- EXERCISE PROMPT:
The entries below contain a stretch that opens with the line containing "address : string;" and closes with the line containing "sse_data_queue : list InboundData;"; set down that stretch exactly, both ends included, and nothing else.

- PROVIDED MATERIAL:

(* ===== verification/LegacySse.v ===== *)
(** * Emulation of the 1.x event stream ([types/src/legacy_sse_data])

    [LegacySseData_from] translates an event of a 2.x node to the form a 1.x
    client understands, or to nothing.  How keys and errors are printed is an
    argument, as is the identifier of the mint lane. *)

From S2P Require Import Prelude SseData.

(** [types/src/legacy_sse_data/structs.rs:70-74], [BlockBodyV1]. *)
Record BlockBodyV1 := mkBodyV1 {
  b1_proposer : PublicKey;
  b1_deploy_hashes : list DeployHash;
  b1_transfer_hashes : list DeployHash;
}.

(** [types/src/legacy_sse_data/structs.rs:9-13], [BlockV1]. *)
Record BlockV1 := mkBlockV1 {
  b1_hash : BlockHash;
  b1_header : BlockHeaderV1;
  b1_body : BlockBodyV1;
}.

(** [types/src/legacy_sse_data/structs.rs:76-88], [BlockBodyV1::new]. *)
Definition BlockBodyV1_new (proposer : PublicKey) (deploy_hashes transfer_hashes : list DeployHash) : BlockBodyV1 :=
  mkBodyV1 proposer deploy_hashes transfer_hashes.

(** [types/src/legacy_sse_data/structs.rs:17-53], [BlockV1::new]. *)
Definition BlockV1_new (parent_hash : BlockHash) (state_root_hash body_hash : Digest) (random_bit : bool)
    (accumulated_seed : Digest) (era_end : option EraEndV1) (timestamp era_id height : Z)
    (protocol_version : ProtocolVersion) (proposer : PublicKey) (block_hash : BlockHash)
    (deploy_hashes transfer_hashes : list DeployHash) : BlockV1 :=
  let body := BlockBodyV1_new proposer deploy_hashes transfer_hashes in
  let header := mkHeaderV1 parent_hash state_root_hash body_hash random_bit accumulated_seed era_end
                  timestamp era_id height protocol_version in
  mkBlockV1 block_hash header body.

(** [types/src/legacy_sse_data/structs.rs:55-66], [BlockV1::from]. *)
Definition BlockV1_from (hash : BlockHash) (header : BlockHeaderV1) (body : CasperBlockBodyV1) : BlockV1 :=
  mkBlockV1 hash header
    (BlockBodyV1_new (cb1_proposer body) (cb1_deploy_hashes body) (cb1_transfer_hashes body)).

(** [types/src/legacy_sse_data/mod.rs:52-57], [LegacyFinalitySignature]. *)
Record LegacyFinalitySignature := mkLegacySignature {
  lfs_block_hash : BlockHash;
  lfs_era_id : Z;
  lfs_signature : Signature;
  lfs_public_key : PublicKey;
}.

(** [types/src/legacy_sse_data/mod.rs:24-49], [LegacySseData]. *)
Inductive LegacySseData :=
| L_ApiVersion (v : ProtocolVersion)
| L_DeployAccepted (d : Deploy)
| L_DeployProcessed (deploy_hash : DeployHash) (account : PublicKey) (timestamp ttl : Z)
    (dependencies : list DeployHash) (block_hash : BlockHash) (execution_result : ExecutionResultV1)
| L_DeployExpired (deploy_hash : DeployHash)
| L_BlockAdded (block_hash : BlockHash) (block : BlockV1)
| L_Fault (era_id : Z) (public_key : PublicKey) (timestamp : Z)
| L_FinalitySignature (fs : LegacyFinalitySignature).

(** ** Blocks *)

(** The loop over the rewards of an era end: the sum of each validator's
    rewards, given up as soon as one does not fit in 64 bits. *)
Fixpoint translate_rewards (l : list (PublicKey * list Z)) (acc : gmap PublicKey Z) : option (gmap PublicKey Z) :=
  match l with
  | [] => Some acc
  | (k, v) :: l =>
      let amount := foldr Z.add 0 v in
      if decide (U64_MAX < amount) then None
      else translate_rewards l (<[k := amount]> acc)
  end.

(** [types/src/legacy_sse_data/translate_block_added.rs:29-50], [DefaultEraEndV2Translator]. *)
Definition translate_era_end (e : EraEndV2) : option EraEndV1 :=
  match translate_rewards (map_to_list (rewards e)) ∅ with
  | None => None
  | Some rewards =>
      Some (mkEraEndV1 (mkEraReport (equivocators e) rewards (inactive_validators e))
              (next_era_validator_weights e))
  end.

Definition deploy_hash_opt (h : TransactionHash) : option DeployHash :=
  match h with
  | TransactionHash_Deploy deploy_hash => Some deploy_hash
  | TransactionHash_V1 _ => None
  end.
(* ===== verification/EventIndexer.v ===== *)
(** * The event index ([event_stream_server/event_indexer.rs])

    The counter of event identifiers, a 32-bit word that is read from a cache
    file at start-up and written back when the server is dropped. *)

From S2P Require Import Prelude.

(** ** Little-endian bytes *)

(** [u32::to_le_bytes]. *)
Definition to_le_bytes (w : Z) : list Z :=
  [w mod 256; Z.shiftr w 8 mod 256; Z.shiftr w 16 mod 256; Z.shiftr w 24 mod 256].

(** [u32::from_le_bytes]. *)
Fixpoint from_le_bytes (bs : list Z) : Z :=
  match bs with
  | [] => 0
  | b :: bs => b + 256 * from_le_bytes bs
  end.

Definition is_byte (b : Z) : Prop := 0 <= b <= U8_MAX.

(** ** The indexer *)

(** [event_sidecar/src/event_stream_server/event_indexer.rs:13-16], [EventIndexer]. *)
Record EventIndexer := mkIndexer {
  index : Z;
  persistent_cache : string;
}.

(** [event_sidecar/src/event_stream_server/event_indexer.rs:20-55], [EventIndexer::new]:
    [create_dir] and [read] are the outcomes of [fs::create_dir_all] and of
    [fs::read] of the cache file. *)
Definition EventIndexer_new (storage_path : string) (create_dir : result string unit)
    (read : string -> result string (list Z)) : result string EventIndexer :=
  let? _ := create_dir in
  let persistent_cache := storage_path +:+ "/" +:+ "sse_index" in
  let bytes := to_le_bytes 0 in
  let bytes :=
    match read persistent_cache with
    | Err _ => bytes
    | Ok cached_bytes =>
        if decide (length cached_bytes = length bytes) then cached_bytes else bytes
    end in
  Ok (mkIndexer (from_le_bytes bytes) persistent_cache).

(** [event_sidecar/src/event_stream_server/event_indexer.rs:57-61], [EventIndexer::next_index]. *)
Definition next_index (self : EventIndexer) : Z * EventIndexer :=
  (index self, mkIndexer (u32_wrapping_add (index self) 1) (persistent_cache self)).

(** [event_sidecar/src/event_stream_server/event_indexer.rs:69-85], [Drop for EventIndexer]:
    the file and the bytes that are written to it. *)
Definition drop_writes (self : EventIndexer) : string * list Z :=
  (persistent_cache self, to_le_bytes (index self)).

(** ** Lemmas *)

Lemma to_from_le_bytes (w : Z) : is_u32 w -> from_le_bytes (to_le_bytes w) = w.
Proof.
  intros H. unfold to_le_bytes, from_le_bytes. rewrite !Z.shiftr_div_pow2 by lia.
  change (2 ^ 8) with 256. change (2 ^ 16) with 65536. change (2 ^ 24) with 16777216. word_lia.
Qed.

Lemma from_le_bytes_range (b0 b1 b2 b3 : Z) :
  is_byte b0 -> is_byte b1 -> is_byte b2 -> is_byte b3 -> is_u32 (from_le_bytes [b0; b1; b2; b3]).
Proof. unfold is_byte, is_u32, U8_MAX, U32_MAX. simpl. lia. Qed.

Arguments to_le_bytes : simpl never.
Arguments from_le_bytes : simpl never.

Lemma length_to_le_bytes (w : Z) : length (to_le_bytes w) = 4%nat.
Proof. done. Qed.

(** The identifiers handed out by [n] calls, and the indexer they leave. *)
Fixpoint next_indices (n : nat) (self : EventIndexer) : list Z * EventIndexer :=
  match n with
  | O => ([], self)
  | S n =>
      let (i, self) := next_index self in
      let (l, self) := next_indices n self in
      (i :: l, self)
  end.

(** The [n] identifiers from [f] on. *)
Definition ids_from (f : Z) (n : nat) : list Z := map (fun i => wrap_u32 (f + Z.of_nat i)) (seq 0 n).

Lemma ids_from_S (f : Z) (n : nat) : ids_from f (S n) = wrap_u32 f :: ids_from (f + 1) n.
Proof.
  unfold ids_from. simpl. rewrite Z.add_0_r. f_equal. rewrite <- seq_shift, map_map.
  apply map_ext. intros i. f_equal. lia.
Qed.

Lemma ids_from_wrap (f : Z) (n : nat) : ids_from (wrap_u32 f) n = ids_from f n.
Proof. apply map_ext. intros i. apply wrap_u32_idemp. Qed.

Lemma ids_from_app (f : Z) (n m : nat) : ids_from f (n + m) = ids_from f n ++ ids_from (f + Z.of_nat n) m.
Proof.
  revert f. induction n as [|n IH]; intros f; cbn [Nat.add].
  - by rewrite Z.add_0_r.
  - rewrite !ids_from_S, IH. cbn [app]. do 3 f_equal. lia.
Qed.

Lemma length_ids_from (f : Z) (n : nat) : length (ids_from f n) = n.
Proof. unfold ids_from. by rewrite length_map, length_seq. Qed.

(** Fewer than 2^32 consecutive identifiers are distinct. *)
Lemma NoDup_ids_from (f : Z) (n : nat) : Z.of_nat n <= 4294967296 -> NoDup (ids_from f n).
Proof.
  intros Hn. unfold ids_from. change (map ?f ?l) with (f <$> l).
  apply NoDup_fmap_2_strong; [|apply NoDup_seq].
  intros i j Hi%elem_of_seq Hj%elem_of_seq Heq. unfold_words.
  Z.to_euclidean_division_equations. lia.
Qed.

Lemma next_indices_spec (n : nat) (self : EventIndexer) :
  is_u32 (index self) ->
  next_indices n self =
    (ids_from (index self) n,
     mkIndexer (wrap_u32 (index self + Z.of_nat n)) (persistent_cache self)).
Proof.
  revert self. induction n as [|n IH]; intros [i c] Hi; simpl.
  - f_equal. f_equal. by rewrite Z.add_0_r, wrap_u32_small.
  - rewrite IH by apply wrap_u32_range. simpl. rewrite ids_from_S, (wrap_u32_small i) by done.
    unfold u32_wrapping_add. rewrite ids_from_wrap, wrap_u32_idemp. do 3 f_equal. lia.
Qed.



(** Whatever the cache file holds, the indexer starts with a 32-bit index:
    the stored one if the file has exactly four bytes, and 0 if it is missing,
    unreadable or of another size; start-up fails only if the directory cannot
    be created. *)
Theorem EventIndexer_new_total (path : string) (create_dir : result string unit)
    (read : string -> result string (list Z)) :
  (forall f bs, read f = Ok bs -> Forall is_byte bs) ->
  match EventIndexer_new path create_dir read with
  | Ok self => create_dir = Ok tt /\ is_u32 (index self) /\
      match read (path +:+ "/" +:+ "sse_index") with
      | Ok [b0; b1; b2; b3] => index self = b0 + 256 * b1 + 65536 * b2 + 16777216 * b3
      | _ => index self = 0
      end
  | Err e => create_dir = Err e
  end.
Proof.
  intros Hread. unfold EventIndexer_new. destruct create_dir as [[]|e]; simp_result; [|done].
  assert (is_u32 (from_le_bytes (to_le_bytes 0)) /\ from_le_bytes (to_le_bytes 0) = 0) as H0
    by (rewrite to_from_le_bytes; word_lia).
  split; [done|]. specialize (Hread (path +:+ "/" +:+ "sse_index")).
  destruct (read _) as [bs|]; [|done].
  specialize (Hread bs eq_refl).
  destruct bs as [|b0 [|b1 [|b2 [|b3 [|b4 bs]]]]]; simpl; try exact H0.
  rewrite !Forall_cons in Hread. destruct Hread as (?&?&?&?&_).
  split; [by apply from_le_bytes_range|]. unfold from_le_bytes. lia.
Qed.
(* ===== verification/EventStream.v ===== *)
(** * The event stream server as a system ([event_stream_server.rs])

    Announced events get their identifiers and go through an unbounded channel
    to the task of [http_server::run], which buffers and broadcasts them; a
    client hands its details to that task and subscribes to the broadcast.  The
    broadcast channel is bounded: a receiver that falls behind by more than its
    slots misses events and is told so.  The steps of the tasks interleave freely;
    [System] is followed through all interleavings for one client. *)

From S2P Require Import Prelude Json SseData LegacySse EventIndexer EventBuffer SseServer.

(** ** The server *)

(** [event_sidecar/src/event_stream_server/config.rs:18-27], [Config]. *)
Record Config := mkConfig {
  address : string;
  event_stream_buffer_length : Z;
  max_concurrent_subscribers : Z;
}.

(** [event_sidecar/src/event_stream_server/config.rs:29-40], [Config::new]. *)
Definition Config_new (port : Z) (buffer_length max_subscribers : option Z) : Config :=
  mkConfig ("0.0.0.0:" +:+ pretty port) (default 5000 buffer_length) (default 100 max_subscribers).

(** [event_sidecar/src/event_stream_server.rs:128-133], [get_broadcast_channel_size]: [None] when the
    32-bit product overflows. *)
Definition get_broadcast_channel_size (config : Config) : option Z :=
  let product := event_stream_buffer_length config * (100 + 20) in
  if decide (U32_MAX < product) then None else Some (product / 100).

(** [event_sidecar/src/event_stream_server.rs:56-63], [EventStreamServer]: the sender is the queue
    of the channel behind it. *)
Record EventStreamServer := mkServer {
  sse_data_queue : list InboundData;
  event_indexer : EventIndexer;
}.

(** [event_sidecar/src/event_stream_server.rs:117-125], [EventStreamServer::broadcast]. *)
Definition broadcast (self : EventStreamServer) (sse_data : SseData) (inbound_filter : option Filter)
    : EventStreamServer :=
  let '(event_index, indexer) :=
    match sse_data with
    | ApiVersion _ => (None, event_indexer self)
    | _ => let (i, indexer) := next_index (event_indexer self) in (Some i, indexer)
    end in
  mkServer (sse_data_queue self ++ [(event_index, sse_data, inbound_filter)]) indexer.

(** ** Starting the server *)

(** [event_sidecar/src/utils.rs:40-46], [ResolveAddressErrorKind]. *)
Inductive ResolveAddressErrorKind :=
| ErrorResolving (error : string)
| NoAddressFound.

- OUTPUT OF THE TASK:
  address : string;
  event_stream_buffer_length : Z;
  max_concurrent_subscribers : Z;
}.

(** [event_sidecar/src/event_stream_server/config.rs:29-40], [Config::new]. *)
Definition Config_new (port : Z) (buffer_length max_subscribers : option Z) : Config :=
  mkConfig ("0.0.0.0:" +:+ pretty port) (default 5000 buffer_length) (default 100 max_subscribers).

(** [event_sidecar/src/event_stream_server.rs:128-133], [get_broadcast_channel_size]: [None] when the
    32-bit product overflows. *)
Definition get_broadcast_channel_size (config : Config) : option Z :=
  let product := event_stream_buffer_length config * (100 + 20) in
  if decide (U32_MAX < product) then None else Some (product / 100).

(** [event_sidecar/src/event_stream_server.rs:56-63], [EventStreamServer]: the sender is the queue
    of the channel behind it. *)
Record EventStreamServer := mkServer {
  sse_data_queue : list InboundData;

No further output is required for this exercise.